In one scene, Alexandros and the boy, who remains unnamed throughout the film, are on a bus journey when they come across the poet Solomos (Fabrizio Bentivoglio), who recites verses from this poem <Η ημέρα της Λαμπρής> (‘The Easter Day’), with the opening line: «Καθαρότατον ήλιο επρομηνούσε ...»

Solomos (1798-1857) was born on the Greek island of Zakynthos, to an elderly count and his teenaged housekeeper. Solomos was educated in Italy, where he studied law and literature, but on returning to Greece he relearned Greek, and decided to write in demotic, or common modern, Greek. He gained fame early on with his ‘Hymn to Liberty’ (1823), a 158‐quatrain poem – the first two stanzas are sung as the Greek national anthem.

However, Solomos became more and more obsessed with perfection and he left many poems unfinished, including ‘The Free Besieged.’

The ‘White Tower’ ... the symbol of Thessaloniki (Photograph: Patrick Comerford, 2011)

During the bus journey the dying Alexandros and the boy take through Thessaloniki, the poet Solomos gets on the bus. He sits across from Alexandros and the boy, and recites his unfinished poem, ‘The Easter Day.’ When Solomos gets to the unfinished last line of the poem, “Sweet is the life ... and, ...” he repeats these first few words and is unable to complete the line. As he leaves the bus, Alexandros asks: “Tomorrow, how long does it last?”

Close to the end of the film, the dying Alexandros imagines he has met Anna once again, and he says to her: “One day, I had asked you, how long does tomorrow last?” Anna answers: “An eternity and a day.” She leaves, and Alexander is left alone, facing the sea.

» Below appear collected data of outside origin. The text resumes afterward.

(** * The training harness of deeppavlov/core/commands/train.py

    A shallow embedding of [_test_model], [_train_batches], [_fit] and the
    strategy dispatch of [train_experimental], and the properties their
    specification states about them.  Further properties of these functions
    follow, read off the code, and an embedding of the functions that build
    the components from a configuration file: [train_model_from_config],
    [train_agent_models] and the first part of [train_experimental].

    Python objects are modelled as follows.
    - A configuration dictionary is a [gmap string value]; [value] covers the
      JSON values the harness reads (integers, booleans, strings, lists of
      metric names, null).  JSON numbers are restricted to integers.
    - The model and the dataset are external collaborators: their state is
      an abstract type and their methods are section variables.  [infer] and
      [batch_generator] return the new state of the object with their result,
      so that a collaborator which mutates itself is expressible.
    - Code runs in a monad [prog S A] with a state [S], exceptions, a fuel
      bound for [while True], and a trace of the calls made on the
      collaborators and of the lines printed.
    - [KeyboardInterrupt] is asynchronous.  The world carries the number of
      interruptible steps left before the signal arrives ([None]: it never
      does); every call on a collaborator, every print and every assignment to
      a variable of the training loop is such a step.
    - Wall-clock time ([time_spent]) is left out of the reports: it is not a
      function of the inputs of the program. *)

From Stdlib Require Import ZArith Lia Floats.
From stdpp Require Import base option list strings gmap.

Local Open Scope string_scope.
Local Open Scope list_scope.
Local Open Scope Z_scope.

(** ** Python values and dictionaries *)

Inductive value : Type :=
  | VInt (n : Z)
  | VBool (b : bool)
  | VStr (s : string)
  | VStrs (l : list string)
  | VNone.

(** [int(v)] for the operands of [>], [>=] and [%]: [bool] is a subclass of
    [int]; the other values raise [TypeError] against an integer. *)
Definition as_num (v : value) : option Z :=
  match v with
  | VInt n => Some n
  | VBool b => Some (if b then 1 else 0)
  | _ => None
  end.

(** [v == s] for a string literal [s]. *)
Definition is_str (v : value) (s : string) : bool :=
  match v with
  | VStr s' => String.eqb s' s
  | _ => false
  end.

This is a story of love, regret, life and memory, light and darkness, hope and despair and ultimately, life and death. It is about death and new life, about a dying man who gives his life to save a child all others regard as useless, about captivity and redemption, about hope in tomorrow, faith in the future, and truths about time and eternity.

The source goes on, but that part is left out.